IVAICVFeb 10

Beyond Calibration: Confounding Pathology Limits Foundation Model Specificity in Abdominal Trauma CT

arXiv:2602.10359v1
Originality Incremental advance
AI Analysis

This addresses a critical problem for clinical AI deployment by highlighting specificity limitations in rare, high-mortality diagnoses, but it is incremental as it builds on existing evaluation methods.

The study investigated foundation models for detecting traumatic bowel injury in CT scans under compound distribution shift, finding they matched task-specific models in discrimination (AUC 0.64-0.68 vs. 0.58-0.64) but had lower specificity (33-50% vs. 50-88%), with deficits driven by confounding negative-class heterogeneity.

Purpose: Translating foundation models into clinical practice requires evaluating their performance under compound distribution shift, where severe class imbalance coexists with heterogeneous imaging appearances. This challenge is relevant for traumatic bowel injury, a rare but high-mortality diagnosis. We investigated whether specificity deficits in foundation models are associated with heterogeneity in the negative class. Methods: This retrospective study used the multi-institutional, RSNA Abdominal Traumatic Injury CT dataset (2019-2023), comprising scans from 23 centres. Two foundation models (MedCLIP, zero-shot; RadDINO, linear probe) were compared against three task-specific approaches (CNN, Transformer, Ensemble). Models were trained on 3,147 patients (2.3% bowel injury prevalence) and evaluated on an enriched 100-patient test set. To isolate negative-class effects, specificity was assessed in patients without bowel injury who had concurrent solid organ injury (n=58) versus no abdominal pathology (n=50).

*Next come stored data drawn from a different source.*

(** Headers of our chain from the first height on; they end at the first one that
    cannot be read. *)
Fixpoint chain_headers (fault : Z -> bool) (heights : list Z) (db : ChainStorage) : list BlockHeader :=
  match heights with
  | [] => []
  | x :: heights =>
      if fault x then []
      else match get_block_id_by_height x db ≫= fun id => get_header id db with
           | Some hd => hd :: chain_headers fault heights db
           | None => []
           end
  end.
Definition requested (g : GetHeadersMsg) (our_height : Z) : list Z :=
  let count := Z.min (max_count g) MAX_GETBLOCKS_ITEMS in
  let end_height := Z.min (saturating_add U64_MAX (start_height g) count) (saturating_add U64_MAX our_height 1) in
  seqZ (start_height g) (end_height - start_height g).
Definition handle_get_headers (g : GetHeadersMsg) : rd unit :=
  l ← look;
  headers ← view (fun h => chain_headers (l_header_fault l) (requested g (tip_height (tip (node (relay h))))) (storage (node (relay h))));
  let msg := MHeaders headers in
  free ← view catching_up;
  ok ← (if free : bool then mret true else within_response_budget (message_size msg));
  _ ← (if ok : bool then _ ← add_response (message_size msg); send_answer msg else send_answer (MHeaders []));
  mret tt.

Definition handle_get_addr : rd unit :=
  n ← count CGetAddr;
  if MAX_GETADDR_PER_CONN <? n then
    c ← view ever_confirmed_peer;
    _ ← when c (_ ← count CUnsolicited; mret tt);
    leave Next
  else
    l ← look;
    sample ← view (fun h => addr_book_sample (@walk) (l_pick l) ADDR_SAMPLE (addr_book h));
    match sample with [] => mret tt | _ => try_answer (MAddr sample) end.

(** ** Answers *)

Definition handle_headers (headers : list BlockHeader) : rd unit :=
  l ← look;
  when (negb (l_routed l) && l_room l) (forward (HeadersResponse peer sid headers)).
Definition handle_addr (now : Z) (entries : list AddrEntry) : rd unit :=
  expected ← view (fun h => from_option (fun t => since now t <? ADDR_RESPONSE_WINDOW_SECS * NANOS) false (getaddr_sent_at h));
  if negb expected then
    n ← count CUnsolicitedAddr;
    c ← view ever_confirmed_peer;
    _ ← when ((MAX_UNSOLICITED_ADDR_PER_MIN <? n) && c) (_ ← count CUnsolicited; mret tt);
    leave Next
  else
    l ← look;
    added ← apply (fun h => let '(n, book) := merge_addr_entries (@walk) (l_unix l) entries (sock_ip peer_addr) peer (addr_book h) in (n, with_book None book h));
    when (0 <? added) (in_relay (update (fun r => with_registry (mark_useful_message (l_now l) peer sid (peers r)) r))).
Definition handle_tip_response (t : TipResponseMsg) : rd unit :=
  l ← look;
  match l_event l with
  | Sent => forward (TipResponse peer sid (Wire.tip_height t) (Wire.tip_block_id t) (Wire.tip_work t))
  | Full => try_answer MGetTip
  | Gone => mret tt
  end.
(** Anything else after the handshake is garbage. *)
Definition handle_garbage : rd unit :=
  n ← count CUnsolicited; if MAX_UNSOLICITED_PER_MIN <? n then leave (Stop ProtocolGarbage) else mret tt.

Definition handle_message (now : Z) (m : Message) : rd unit :=
  match m with
  | MPing => handle_ping
  | MPong => handle_pong
  | MNewBlock b => handle_new_block b
  | MNewTx tx => handle_new_tx tx
  | MGetTip => handle_get_tip
  | MGetBlocks hashes => handle_get_blocks hashes
  | MGetHeaders g => handle_get_headers g
  | MBlockResponse b => handle_block_response b
  | MHeaders headers => handle_headers headers
  | MInv _ => mret tt
  | MGetAddr => handle_get_addr
  | MAddr entries => handle_addr now entries
  | MTipResponse t => handle_tip_response t
  | MHello _ | MAuthAck _ => handle_garbage
  end.

(** One round of the loop, and the session over what is received: how it ended,
    if it did. *)
Definition round (m : incoming) : rd unit :=
  now ← before_message;
  match m with
  | Ok (Some m) => handle_message now m
  | Ok None => leave Next
  | Err e => leave (Stop e)
  end.
Fixpoint reader_task (ms : list incoming) (h : Host) : option (option (result PeerError unit) * Host) :=
  match ms with
  | [] => Some (None, h)
  | m :: ms =>
      match round m h with
      | Some (Ok _, h) | Some (Err Next, h) => reader_task ms h
      | Some (Err (Stop e), h) => Some (Some (Err e), h)
      | Some (Err Quit, h) => Some (Some (Ok tt), h)
      | None => None
      end
  end.
(** The session with the strike at its end. *)
Definition run_session (ms : list incoming) (h : Host) : option (option (result PeerError unit) * Host) :=
  match reader_task ms h with
  | Some (Some (Err e), h) =>
      if strikes_at_end e then match strike_peer h with Some (_, h) => Some (Some (Err e), h) | None => None end
      else Some (Some (Err e), h)
  | other => other
  end.
End Reader.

Results: Foundation models achieved equivalent discrimination to task-specific models (AUC, 0.64-0.68 versus 0.58-0.64) with higher sensitivity (79-91% vs 41-74%) but lower specificity (33-50% vs 50-88%). All models demonstrated high specificity in patients without abdominal pathology (84-100%). When solid organ injuries were present, specificity declined substantially for foundation models (50-51 percentage points) compared with smaller reductions of 12-41 percentage points for task-specific models. Conclusion: Foundation models matched task-specific discrimination without task-specific training, but their specificity deficits were driven primarily by confounding negative-class heterogeneity rather than prevalence alone. Susceptibility to negative-class heterogeneity decreased progressively with labelled training, suggesting adaptation is required before clinical implementation.